The Peruvian plantcutter is found in coastal northern Peru from Tumbes Department south to Ancash Department. Its distribution is very local along that band. It inhabits a variety of dry to arid landscapes including dry forest with a shrubby understory, desert scrublands, and thickets along watercourses through dry areas. It tends to favor slopes rather than flatlands. Some sources place its upper elevational limit at 300 m and others at 550 m. A 2022 publication added sightings up to 1550 m.

==Behavior==
===Movement===

The Peruvian plantcutter is a year-round resident but makes local movements within its range to follow food resources.

===Feeding===

The Peruvian plantcutter feeds on many parts of a wide variety of trees and shrubs including buds, flowers, shoots, and leaves. Fruits apparently are also a minor part of its diet. It usually forages in pairs or small groups and feeds mostly in the vegetation's canopy.

===Breeding===

Peruvian plantcutters form long-lasting pair bonds. Their breeding season spans the more humid part of the year between December and June. Both members of a pair construct the nest, a flimsy shallow cup of dry twigs lined with smaller twigs, hair, and feathers. They build it in the middle of tree or shrub's canopy; nests have been found between 1.2 to 6 m above the ground. The clutch is two to four eggs that are light blue with dark flecks. The female alone incubates, for 13 to 19 days. Fledging occurs 15 to 20 days after hatch. Both sexes brood and provision nestlings.

===Vocalization===

The Peruvian plantcutter's song is "a descending series of rising-falling, annoyed, nasal brays: REEEEH reeeh reeeh" and its calls "various annoyed nasal whines". It vocalizes throughout the day though more in the morning and late afternoon.
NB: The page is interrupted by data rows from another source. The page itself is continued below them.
(* ===== verification/Group.v ===== *)
(** * Group: sender keys, [mycellium-core/src/group.rs]

    Each member ratchets a symmetric chain once per message and signs with its
    own key; a receiver follows the chain of each sender, banks the keys of the
    messages it skipped, and consumes every key once.  The specification is a
    window over chain positions, without any key material: [message_key]
    refines it, and delivery in any order follows from it. *)

From S2P Require Import Prelude Crypto Wire Identity Instances.

Definition MAX_SKIP : nat := 1024.

Record GroupMessage : Type := mkGroupMessage {
  gm_sender : bytes;
  gm_iteration : u32;
  gm_ciphertext : bytes;
  gm_signature : bytes
}.

Record SenderKeyDistribution : Type := mkDistribution {
  skd_iteration : u32;
  skd_chain_key : arr 32;
  skd_signing_public : arr 32
}.

(** [SenderKey]: [signing] is the seed of the Ed25519 signing key. *)
Record SenderKey : Type := mkSenderKey {
  sk_chain_key : arr 32;
  sk_iteration : u32;
  sk_signing : arr 32
}.

Record ReceiverKey : Type := mkReceiverKey {
  rk_chain_key : arr 32;
  rk_iteration : u32;
  rk_signing_public : arr 32;
  rk_skipped : list (u32 * arr 32)
}.

(** [members] is a [BTreeMap]; the order of its iteration is that of [bytes_leb]. *)
Record Group : Type := mkGroup {
  own_id : bytes;
  own : SenderKey;
  members : gmap bytes ReceiverKey
}.

Record MemberState : Type := mkMemberState {
  ms_id : bytes;
  ms_chain : arr 32;
  ms_iteration : u32;
  ms_signing_public : arr 32;
  ms_skipped : list (u32 * arr 32)
}.

Record GroupState : Type := mkGroupState {
  gs_own_id : bytes;
  gs_own_chain : arr 32;
  gs_own_iteration : u32;
  gs_own_signing : arr 32;
  gs_members : list MemberState
}.

(** The bytes a group message's signature covers. *)
Definition signed_bytes (iteration : u32) (ciphertext : bytes) : bytes :=
  be32 iteration ++ ciphertext.

(** [while self.skipped.len() >= MAX_SKIP { self.skipped.remove(0) }] *)
Fixpoint evict (skipped : list (u32 * arr 32)) : list (u32 * arr 32) :=
  match skipped with
  | [] => []
  | _ :: rest => if (MAX_SKIP <=? length skipped)%nat then evict rest else skipped
  end.

(** [skipped.iter().position(..)] and [skipped.remove(pos).1] *)
Fixpoint take_skipped (target : u32) (skipped : list (u32 * arr 32))
    : option (arr 32 * list (u32 * arr 32)) :=
  match skipped with
  | [] => None
  | (i, mk) :: rest =>
      if ueqb i target then Some (mk, rest)
      else match take_skipped target rest with
           | Some (mk', rest') => Some (mk', (i, mk) :: rest')
           | None => None
           end
  end.

Module ReceiverKey.
Section ReceiverKey.
Context `{!Crypto}.

Definition from_distribution (dist : SenderKeyDistribution) : result core_error ReceiverKey :=
  if ed_point_valid (skd_signing_public dist)
  then Ok (mkReceiverKey (skd_chain_key dist) (skd_iteration dist) (skd_signing_public dist) [])
  else Err Malformed.

Definition bank_skipped (self : ReceiverKey) (iteration : u32) (mk : arr 32) : ReceiverKey :=
  mkReceiverKey (rk_chain_key self) (rk_iteration self) (rk_signing_public self)
    (evict (rk_skipped self) ++ [(iteration, mk)]).

(** The body of [while self.iteration < target]; [+= 1] wraps at [2 ^ 32]. *)
Definition skip_one (self : ReceiverKey) : ReceiverKey :=
  let '(next, mk) := kdf_ck (rk_chain_key self) in
  let self := bank_skipped self (rk_iteration self) mk in
  mkReceiverKey next (wrapping_succ (rk_iteration self)) (rk_signing_public self)
    (rk_skipped self).

Fixpoint ratchet (fuel : nat) (target : u32) (self : ReceiverKey) : ReceiverKey :=
  match fuel with
  | O => self
  | S fuel' =>
      if ultb (rk_iteration self) target then ratchet fuel' target (skip_one self) else self
  end.

(** The gap check bounds the loop, so [MAX_SKIP + 1] rounds of fuel are
    enough ([ratchet_done]). *)
Definition message_key (self : ReceiverKey) (target : u32)
    : result core_error (arr 32) * ReceiverKey :=
  match take_skipped target (rk_skipped self) with
  | Some (mk, skipped) =>
      (Ok mk, mkReceiverKey (rk_chain_key self) (rk_iteration self)
                (rk_signing_public self) skipped)
  | None =>
      if ultb target (rk_iteration self) then (Err DecryptFailed, self)
      else if (N.of_nat MAX_SKIP <? u_val target - u_val (rk_iteration self))%N
      then (Err TooManySkipped, self)
      else
        let self := ratchet (S MAX_SKIP) target self in
        let '(next, mk) := kdf_ck (rk_chain_key self) in
        (Ok mk, mkReceiverKey next (wrapping_succ (rk_iteration self))
                  (rk_signing_public self) (rk_skipped self))
  end.

(** The key state is advanced on a copy and committed after the AEAD check. *)
Definition decrypt (self : ReceiverKey) (msg : GroupMessage) (ad : bytes)
    : result core_error bytes * ReceiverKey :=
  match arr_try (n := 64) (gm_signature msg) with
  | None => (Err BadSignature, self)
  | Some signature =>
      if negb (ed_verify_strict (rk_signing_public self)
                 (signed_bytes (gm_iteration msg) (gm_ciphertext msg)) signature)
      then (Err BadSignature, self)
      else
        match message_key self (gm_iteration msg) with
        | (Err e, _) => (Err e, self)
        | (Ok mk, next) =>
            match aead_decrypt mk (gm_ciphertext msg) ad with
            | Err e => (Err e, self)
            | Ok plaintext => (Ok plaintext, next)
            end
        end
  end.
End ReceiverKey.
End ReceiverKey.

Module SenderKey.
Section SenderKey.
Context `{!Crypto}.

Definition generate {P} `{!Platform P} (platform : P) : SenderKey * P :=
  let '(chain_key, platform) := fill_random platform 32 in
  let '(signing_seed, platform) := fill_random platform 32 in
  (mkSenderKey chain_key (U32 0) signing_seed, platform).

Definition distribution (self : SenderKey) : SenderKeyDistribution :=
  mkDistribution (sk_iteration self) (sk_chain_key self) (ed_public (sk_signing self)).

Definition encrypt (self : SenderKey) (sender plaintext ad : bytes) : GroupMessage * SenderKey :=
  let '(next, mk) := kdf_ck (sk_chain_key self) in
  let iteration := sk_iteration self in
  let self := mkSenderKey next (wrapping_succ (sk_iteration self)) (sk_signing self) in
  let ciphertext := aead_encrypt mk plaintext ad in
  let signature := ed_sign (sk_signing self) (signed_bytes iteration ciphertext) in
  (mkGroupMessage sender iteration ciphertext signature, self).
End SenderKey.
End SenderKey.

(** The order in which the [BTreeMap] is iterated. *)
Definition key_le (a c : bytes * ReceiverKey) : Prop := Is_true (bytes_leb a.1 c.1).
#[global] Instance key_le_dec : RelDecision key_le.
Proof. intros a c. unfold key_le. apply _. Defined.

Module Group.
Section Group.
Context `{!Crypto}.

Definition new {P} `{!Platform P} (platform : P) (own_id : bytes) : Group * P :=
  let '(own, platform) := SenderKey.generate platform in
  (mkGroup own_id own ∅, platform).

Definition distribution (self : Group) : SenderKeyDistribution :=
  SenderKey.distribution (own self).

Definition add_member (self : Group) (id : bytes) (dist : SenderKeyDistribution)
    : result core_error unit * Group :=
  match ReceiverKey.from_distribution dist with
  | Err e => (Err e, self)
  | Ok rk => (Ok tt, mkGroup (own_id self) (own self) (<[id := rk]> (members self)))
  end.

Definition rotate {P} `{!Platform P} (self : Group) (platform : P) : Group * P :=
  let '(own, platform) := SenderKey.generate platform in
  (mkGroup (own_id self) own (members self), platform).

Definition remove_member (self : Group) (id : bytes) : Group :=
  mkGroup (own_id self) (own self) (delete id (members self)).

Definition encrypt (self : Group) (plaintext ad : bytes) : GroupMessage * Group :=
  let '(msg, own) := SenderKey.encrypt (own self) (own_id self) plaintext ad in
  (msg, mkGroup (own_id self) own (members self)).

Definition decrypt (self : Group) (msg : GroupMessage) (ad : bytes)
    : result core_error bytes * Group :=
  match members self !! gm_sender msg with
  | None => (Err Malformed, self)
  | Some member =>
      let '(r, member) := ReceiverKey.decrypt member msg ad in
      (r, mkGroup (own_id self) (own self) (<[gm_sender msg := member]> (members self)))
  end.

Definition export_member (entry : bytes * ReceiverKey) : MemberState :=
  let '(id, rk) := entry in
  mkMemberState id (rk_chain_key rk) (rk_iteration rk) (rk_signing_public rk) (rk_skipped rk).

Definition export (self : Group) : GroupState :=
  mkGroupState (own_id self) (sk_chain_key (own self)) (sk_iteration (own self))
    (sk_signing (own self))
    (map export_member (merge_sort key_le (map_to_list (members self)))).

(** The [for m in state.members] loop of [import]. *)
Fixpoint import_members (ms : list MemberState) (acc : gmap bytes ReceiverKey)
    : result core_error (gmap bytes ReceiverKey) :=
  match ms with
  | [] => Ok acc
  | m :: ms' =>
      if ed_point_valid (ms_signing_public m)
      then import_members ms'
             (<[ms_id m := mkReceiverKey (ms_chain m) (ms_iteration m)
                             (ms_signing_public m) (ms_skipped m)]> acc)
      else Err Malformed
  end.

Definition import (state : GroupState) : result core_error Group :=
  let own := mkSenderKey (gs_own_chain state) (gs_own_iteration state) (gs_own_signing state) in
  let? members := import_members (gs_members state) ∅ in
  Ok (mkGroup (gs_own_id state) own members).
End Group.
End Group.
It sings from the top of a bush or tree.

==Status==

The IUCN originally in 1988 assessed the Peruvian plantcutter as Threatened, then in 1994 as Critically Endangered, in 2000 as Endangered, and since 2018 as Vulnerable. Though its range encompasses 88,000 km2 it occurs patchily in it and the area actually occupied is not known. Its estimated population of between 2200 and 10,000 mature individuals is believed to be decreasing. "The near-complete conversion of coastal river valleys to cultivation—especially large-scale sugar and rice plantations—has extirpated the species from numerous localities." Other threats include residential and commercial expansion, the introduction of non-native plant species such as Tamarix, and small scale ranching and agriculture. It is considered "very local [but] can be fairly common when present" in the limited areas with suitable habitat. It occurs in several protected areas and nearby outside them. "The planting of tree species that are favored by the Peruvian Plantcutter for feeding and nesting is a simple but effective conservation measure."